One day, while in town to sell his fruit at the market, two girls, barefoot and dirty, steal some apples. Later, they appear on his homestead, cautious yet curious about the man who gave them no chase. Feral, scared, and very pregnant, Jane and her sister Della take up on Talmadage’s land and indulge in his deep reservoir of compassion. Yet just as the girls begin to trust him, brutal men with guns arrive in the orchard, and the shattering tragedy that follows sets Talmadge on an irrevocable course not only to save and protect them, putting himself between the girls and the world, but to reconcile the ghosts of his own troubled past.
The Orchardist is a story about a family of the heart. William Talmadge, the orchardist, has endured the loss of his blood relations one by one. When he encounters two young pregnant women on the run, he is drawn to them and makes an effort to establish a familial, if not friendly, relationship. At the epicentre of their lives is the orchard, a point from which some run and others cling to.
I was prepared to like The Orchardist because it sounded like a dramatic, emotionally compelling book. Ultimately it was just so-so for me. Nearly everything in the cover copy happens in part one of the book, which felt misleading. I realized that everything I had been set up to anticipate had already happened by the time part one ended, and wondered why the remaining 400 pages were left to be a mystery. What was it about the rest of the book that made it inappropriate to summarize?
I don’t even know how to describe part two onward. It’s a book about people, as vague as that sounds — their failings, desires, and relationships. Coplin’s writing is intimate, but at the same time she writes above the story. It’s rather like being inside a Faulkner novel, except the American south is exchanged for the American northwest. There were long stretches where I had no idea where the book was going. It seemed like the narrator was just killing time, allowing the characters to grow older so that they could engage in a new, maturer level of action.
Much of the book is written about Della’s perspective. The younger of the two girls who came to rely in Talmadge in part one, Della struggles to grow into a functional member of society after the traumatic experiences of her youth. It wasn’t entirely clear to me whether Della is suffering from mental illness because of what happened to her, or if she was born with some degree of intellectual disability. Regardless of the reasons why, Della’s sections of the novel are driven by emotion and instinct. She is a compelling character, even though she isn’t easily understood.
There are no quotation marks to denote dialogue in The Orchardist, which may frustrate some. It requires to the reader to pay close attention to when a character is speaking, when their sentences end, and when they are simply thinking. Many times I had to go back a paragraph and reread the dialogue in order to follow a basic conversation. Some kind of marker, even if it wasn’t quotation marks, would have saved me a lot of time.

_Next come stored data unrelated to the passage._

(* ===== verification/Params.v ===== *)
(** Protocol parameters and the rules of a chain: [src/params/protocol_params.go],
    [src/params/gas_table.go] and [src/params/config.go].

    A fork is active from its block on; the rules in force at a block select the gas
    prices and, in the machine, the instruction set.  [CheckCompatible] decides whether a
    stored chain may continue under a new configuration. *)

From stdpp Require Import base numbers list.
From S2P Require Import Prelude.
Local Open Scope Z_scope.

(** * protocol_params.go *)

Definition GasLimitBoundDivisor : Z := 1024.
Definition MinGasLimit : Z := 5000.
Definition GenesisGasLimit : Z := 4712388.
Definition MaximumExtraDataSize : Z := 32.
Definition ExpByteGas : Z := 10.
Definition SloadGas : Z := 50.
Definition CallValueTransferGas : Z := 9000.
Definition CallNewAccountGas : Z := 25000.
Definition TxGas : Z := 21000.
Definition TxGasContractCreation : Z := 53000.
Definition TxDataZeroGas : Z := 4.
Definition QuadCoeffDiv : Z := 512.
Definition SstoreSetGas : Z := 20000.
Definition LogDataGas : Z := 8.
Definition CallStipend : Z := 2300.
Definition Sha3Gas : Z := 30.
Definition Sha3WordGas : Z := 6.
Definition SstoreResetGas : Z := 5000.
Definition SstoreClearGas : Z := 5000.
Definition SstoreRefundGas : Z := 15000.
Definition JumpdestGas : Z := 1.
Definition EpochDuration : Z := 30000.
Definition CallGas : Z := 40.
Definition CreateDataGas : Z := 200.
Definition CallCreateDepth : Z := 1024.
Definition ExpGas : Z := 10.
Definition LogGas : Z := 375.
Definition CopyGas : Z := 3.
Definition StackLimit : Z := 1024.
Definition TierStepGas : Z := 0.
Definition LogTopicGas : Z := 375.
Definition CreateGas : Z := 32000.
Definition SuicideRefundGas : Z := 24000.
Definition MemoryGas : Z := 3.
Definition TxDataNonZeroGas : Z := 68.
Definition MaxCodeSize : Z := 24576.
Definition EcrecoverGas : Z := 3000.
Definition Sha256BaseGas : Z := 60.
Definition Sha256PerWordGas : Z := 12.
Definition Ripemd160BaseGas : Z := 600.
Definition Ripemd160PerWordGas : Z := 120.
Definition IdentityBaseGas : Z := 15.
Definition IdentityPerWordGas : Z := 3.
Definition ModExpQuadCoeffDiv : Z := 20.
Definition Bn256AddGas : Z := 500.
Definition Bn256ScalarMulGas : Z := 40000.
Definition Bn256PairingBaseGas : Z := 100000.
Definition Bn256PairingPerPointGas : Z := 80000.
Definition DifficultyBoundDivisor : Z := 2048.
Definition GenesisDifficulty : Z := 131072.
Definition MinimumDifficulty : Z := 131072.
Definition DurationLimit : Z := 13.

(** All of them, as the source lists them. *)
Definition protocolParams : list Z :=
  [GasLimitBoundDivisor; MinGasLimit; GenesisGasLimit; MaximumExtraDataSize; ExpByteGas; SloadGas;
   CallValueTransferGas; CallNewAccountGas; TxGas; TxGasContractCreation; TxDataZeroGas; QuadCoeffDiv;
   SstoreSetGas; LogDataGas; CallStipend; Sha3Gas; Sha3WordGas; SstoreResetGas; SstoreClearGas; SstoreRefundGas;
   JumpdestGas; EpochDuration; CallGas; CreateDataGas; CallCreateDepth; ExpGas; LogGas; CopyGas; StackLimit;
   TierStepGas; LogTopicGas; CreateGas; SuicideRefundGas; MemoryGas; TxDataNonZeroGas; MaxCodeSize;
   EcrecoverGas; Sha256BaseGas; Sha256PerWordGas; Ripemd160BaseGas; Ripemd160PerWordGas; IdentityBaseGas;
   IdentityPerWordGas; ModExpQuadCoeffDiv; Bn256AddGas; Bn256ScalarMulGas; Bn256PairingBaseGas;
   Bn256PairingPerPointGas].
Definition difficultyParams : list Z :=
  [DifficultyBoundDivisor; GenesisDifficulty; MinimumDifficulty; DurationLimit].

(** * gas_table.go *)

Record GasTable := MkGasTable {
  gt_ExtcodeSize : Z; gt_ExtcodeCopy : Z; gt_Balance : Z; gt_SLoad : Z; gt_Calls : Z;
  gt_Suicide : Z; gt_ExpByte : Z; gt_CreateBySuicide : Z }.

Definition GasTableHomestead : GasTable := MkGasTable 20 20 20 50 40 0 10 0.
Definition GasTableEIP150 : GasTable := MkGasTable 700 700 400 200 700 5000 10 25000.
Definition GasTableEIP158 : GasTable := MkGasTable 700 700 400 200 700 5000 50 25000.

(** * config.go

    Block numbers that may be [nil] are options. *)

Record ChainConfig := MkChainConfig {
  ChainId : option Z; HomesteadBlock : option Z; DAOForkBlock : option Z; DAOForkSupport : bool;
  EIP150Block : option Z; EIP155Block : option Z; EIP158Block : option Z;
  ByzantiumBlock : option Z; ConstantinopleBlock : option Z; EIP150Hash : bytes }.

Definition isForked (s head : option Z) : bool :=
  match s, head with
  | Some s, Some head => s <=? head
  | _, _ => false
  end.

Definition IsHomestead (c : ChainConfig) (num : option Z) : bool := isForked (HomesteadBlock c) num.
Definition IsDAOFork (c : ChainConfig) (num : option Z) : bool := isForked (DAOForkBlock c) num.
Definition IsEIP150 (c : ChainConfig) (num : option Z) : bool := isForked (EIP150Block c) num.
Definition IsEIP155 (c : ChainConfig) (num : option Z) : bool := isForked (EIP155Block c) num.
Definition IsEIP158 (c : ChainConfig) (num : option Z) : bool := isForked (EIP158Block c) num.
Definition IsByzantium (c : ChainConfig) (num : option Z) : bool := isForked (ByzantiumBlock c) num.
Definition IsConstantinople (c : ChainConfig) (num : option Z) : bool := isForked (ConstantinopleBlock c) num.

(** [ChainConfig.GasTable] *)
Definition gasTable (c : ChainConfig) (num : option Z) : GasTable :=
  match num with
  | None => GasTableHomestead
  | Some _ =>
      if IsEIP158 c num then GasTableEIP158
      else if IsEIP150 c num then GasTableEIP150
      else GasTableHomestead
  end.

Record Rules := MkRules {
  r_ChainId : Z; r_IsHomestead : bool; r_IsEIP150 : bool; r_IsEIP155 : bool; r_IsEIP158 : bool;
  r_IsByzantium : bool }.

Definition chain_Rules (c : ChainConfig) (num : option Z) : Rules :=
  MkRules (default 0 (ChainId c)) (IsHomestead c num) (IsEIP150 c num) (IsEIP155 c num)
    (IsEIP158 c num) (IsByzantium c num).

(** ** Compatibility of configurations *)

Definition configNumEqual (x y : option Z) : bool :=
  match x, y with
  | None, None => true
  | Some x, Some y => x =? y
  | _, _ => false
  end.

Definition isForkIncompatible (s1 s2 head : option Z) : bool :=
  (isForked s1 head || isForked s2 head) && negb (configNumEqual s1 s2).

Inductive what_fork :=
| WHomestead | WDAO | WDAOSupport | WEIP150 | WEIP155 | WEIP158 | WEIP158ChainId | WByzantium | WConstantinople.

Record ConfigCompatError := MkCompatError {
  What : what_fork; StoredConfig : option Z; NewConfig : option Z; RewindTo : Z }.

Definition newCompatError (what : what_fork) (storedblock newblock : option Z) : ConfigCompatError :=
  let rew :=
    match storedblock, newblock with
    | None, _ => newblock
    | Some _, None => storedblock
    | Some s, Some n => if s <? n then storedblock else newblock
    end in
  MkCompatError what storedblock newblock
    (match rew with Some r => if r >? 0 then u64 (u64 r - 1) else 0 | None => 0 end).

Definition checkCompatible (c newcfg : ChainConfig) (head : option Z) : option ConfigCompatError :=
  if isForkIncompatible (HomesteadBlock c) (HomesteadBlock newcfg) head
  then Some (newCompatError WHomestead (HomesteadBlock c) (HomesteadBlock newcfg))
  else if isForkIncompatible (DAOForkBlock c) (DAOForkBlock newcfg) head
  then Some (newCompatError WDAO (DAOForkBlock c) (DAOForkBlock newcfg))
  else if IsDAOFork c head && negb (Bool.eqb (DAOForkSupport c) (DAOForkSupport newcfg))
  then Some (newCompatError WDAOSupport (DAOForkBlock c) (DAOForkBlock newcfg))
  else if isForkIncompatible (EIP150Block c) (EIP150Block newcfg) head
  then Some (newCompatError WEIP150 (EIP150Block c) (EIP150Block newcfg))
  else if isForkIncompatible (EIP155Block c) (EIP155Block newcfg) head
  then Some (newCompatError WEIP155 (EIP155Block c) (EIP155Block newcfg))
  else if isForkIncompatible (EIP158Block c) (EIP158Block newcfg) head
  then Some (newCompatError WEIP158 (EIP158Block c) (EIP158Block newcfg))
  else if IsEIP158 c head && negb (configNumEqual (ChainId c) (ChainId newcfg))
  then Some (newCompatError WEIP158ChainId (EIP158Block c) (EIP158Block newcfg))
  else if isForkIncompatible (ByzantiumBlock c) (ByzantiumBlock newcfg) head
  then Some (newCompatError WByzantium (ByzantiumBlock c) (ByzantiumBlock newcfg))
  else if isForkIncompatible (ConstantinopleBlock c) (ConstantinopleBlock newcfg) head
  then Some (newCompatError WConstantinople (ConstantinopleBlock c) (ConstantinopleBlock newcfg))
  else None.

Fixpoint CheckCompatible_loop (fuel : nat) (c newcfg : ChainConfig) (bhead : Z)
    (lasterr : option ConfigCompatError) : outcome unit (option ConfigCompatError) :=
  match fuel with
  | O => NoFuel
  | S fuel =>
      match checkCompatible c newcfg (Some bhead) with
      | None => Ok lasterr
      | Some err =>
          if match lasterr with Some l => RewindTo err =? RewindTo l | None => false end
          then Ok lasterr
          else CheckCompatible_loop fuel c newcfg (RewindTo err) (Some err)
      end
  end.

Definition CheckCompatible (fuel : nat) (c newcfg : ChainConfig) (height : Z) :
    outcome unit (option ConfigCompatError) :=
  CheckCompatible_loop fuel c newcfg height None.

(** * Lemmas *)

(** The block to rewind to lies before the conflicting fork. *)
Lemma newCompatError_rewind what s1 s2 h :
  0 <= h < 2 ^ 64 -> isForked s1 (Some h) || isForked s2 (Some h) = true ->
  0 <= RewindTo (newCompatError what s1 s2) /\
  (RewindTo (newCompatError what s1 s2) < h \/ RewindTo (newCompatError what s1 s2) = 0).
Proof.
  intros Hh Hf. unfold newCompatError. simpl.
  assert (match s1, s2 with None, _ => s2 | Some _, None => s1 | Some s, Some n => if s <? n then s1 else s2 end
    = None \/ exists r, match s1, s2 with None, _ => s2 | Some _, None => s1 | Some s, Some n => if s <? n then s1 else s2 end
    = Some r /\ r <= h) as [->|(r & -> & Hr)]; [|lia|].
  - destruct s1 as [s1|], s2 as [s2|]; simpl in Hf; rewrite ?orb_false_r, ?orb_true_iff, ?Z.leb_le in Hf; eauto.
    right. destruct (Z.ltb_spec s1 s2); eexists; (split; [done|lia]).
  - rewrite Z.gtb_ltb. destruct (Z.ltb_spec 0 r); [|lia].
    rewrite (u64_small r) by (unfold is_u64; lia). rewrite u64_small by (unfold is_u64; lia). lia.
Qed.

Lemma checkCompatible_rewind c newcfg h err :
  0 <= h < 2 ^ 64 -> checkCompatible c newcfg (Some h) = Some err ->
  0 <= RewindTo err /\ (RewindTo err < h \/ RewindTo err = 0).
Proof.
  intros Hh. unfold checkCompatible. repeat case_match; try done; intros [= <-];
    apply newCompatError_rewind; try done;
    repeat match goal with
    | H : isForkIncompatible _ _ _ = true |- _ => apply andb_true_iff in H as [H _]; done
    | H : _ && _ = true |- _ => apply andb_true_iff in H as [H _]; apply orb_true_iff; by left
    end.
Qed.

Lemma CheckCompatible_loop_spec fuel c newcfg bhead last :
  0 <= bhead < 2 ^ 64 -> (Z.to_nat bhead + 1 < fuel)%nat -> RewindTo last = bhead ->
  exists err, CheckCompatible_loop fuel c newcfg bhead (Some last) = Ok (Some err) /\
    0 <= RewindTo err <= bhead /\
    (checkCompatible c newcfg (Some (RewindTo err)) = None \/ RewindTo err = 0).
Proof.
  revert bhead last. induction fuel as [|fuel IH]; intros bhead last Hb Hf Hl; [lia|]. cbn [CheckCompatible_loop].
  destruct (checkCompatible c newcfg (Some bhead)) as [err|] eqn:Hc.
  2: { exists last. rewrite Hl. split; [done|]. split; [lia|by left]. }
  destruct (checkCompatible_rewind _ _ _ _ Hb Hc) as [H0 Hor].
  destruct (Z.eqb_spec (RewindTo err) (RewindTo last)).
  { exists last. split; [done|]. split; [lia|]. right. lia. }
  destruct (IH (RewindTo err) err) as (err' & -> & ? & ?); [lia|lia|done|].
  exists err'. split; [done|]. split; [lia|done].
Qed.

(** * Properties *)

(** [CheckCompatible] ends, reports no error exactly when no fork conflicts at the
    given height, and otherwise names an earlier block (or genesis) to rewind to, at which
    the two configurations no longer conflict. *)
Theorem CheckCompatible_spec c newcfg height :
  0 <= height < 2 ^ 64 ->
  exists r, CheckCompatible (Z.to_nat height + 3) c newcfg height = Ok r /\
    (r = None <-> checkCompatible c newcfg (Some height) = None) /\
    (forall err, r = Some err ->
       0 <= RewindTo err /\ (RewindTo err < height \/ RewindTo err = 0) /\
       (checkCompatible c newcfg (Some (RewindTo err)) = None \/ RewindTo err = 0)).
Proof.
  intros Hh. unfold CheckCompatible. rewrite (Nat.add_comm _ 3). cbn [Nat.add CheckCompatible_loop].
  destruct (checkCompatible c newcfg (Some height)) as [err|] eqn:Hc.
  2: { exists None. split; [done|]. split; [done|]. done. }
  destruct (checkCompatible_rewind _ _ _ _ Hh Hc) as [H0 Hor].
  destruct (CheckCompatible_loop_spec (S (S (Z.to_nat height))) c newcfg (RewindTo err) err)
    as (err' & Hl & ? & ?); [lia|lia|done|].
  cbn [CheckCompatible_loop] in Hl. rewrite Hl. exists (Some err'). split; [done|]. split; [done|].
  intros e [= <-]. split; [lia|]. split; [lia|done].
Qed.

Lemma CheckCompatible_spec_witness :
  let c := MkChainConfig (Some 1) (Some 30) None false (Some 50) None None None None [] in
  let newcfg := MkChainConfig (Some 1) (Some 25) None false (Some 60) None None None None [] in
  exists r, CheckCompatible (Z.to_nat 55 + 3) c newcfg 55 = Ok r /\
    (r = None <-> checkCompatible c newcfg (Some 55) = None) /\
    (forall err, r = Some err ->
       0 <= RewindTo err /\ (RewindTo err < 55 \/ RewindTo err = 0) /\
       (checkCompatible c newcfg (Some (RewindTo err)) = None \/ RewindTo err = 0)).
Proof. intros c newcfg. apply (CheckCompatible_spec c newcfg 55). lia. Defined.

The Orchardist is a good book. It’s artful, moving, and subtle. Though it wasn’t a great book, in my opinion, it’s definitely a worthwhile read for anyone who appreciates getting into the guts of a story, of its characters, and breathing in the atmosphere of their emotional lives.
I received a copy of this book from the publisher via TLC Book Tours: The Sky’s the Limit, in exchange for an honest review.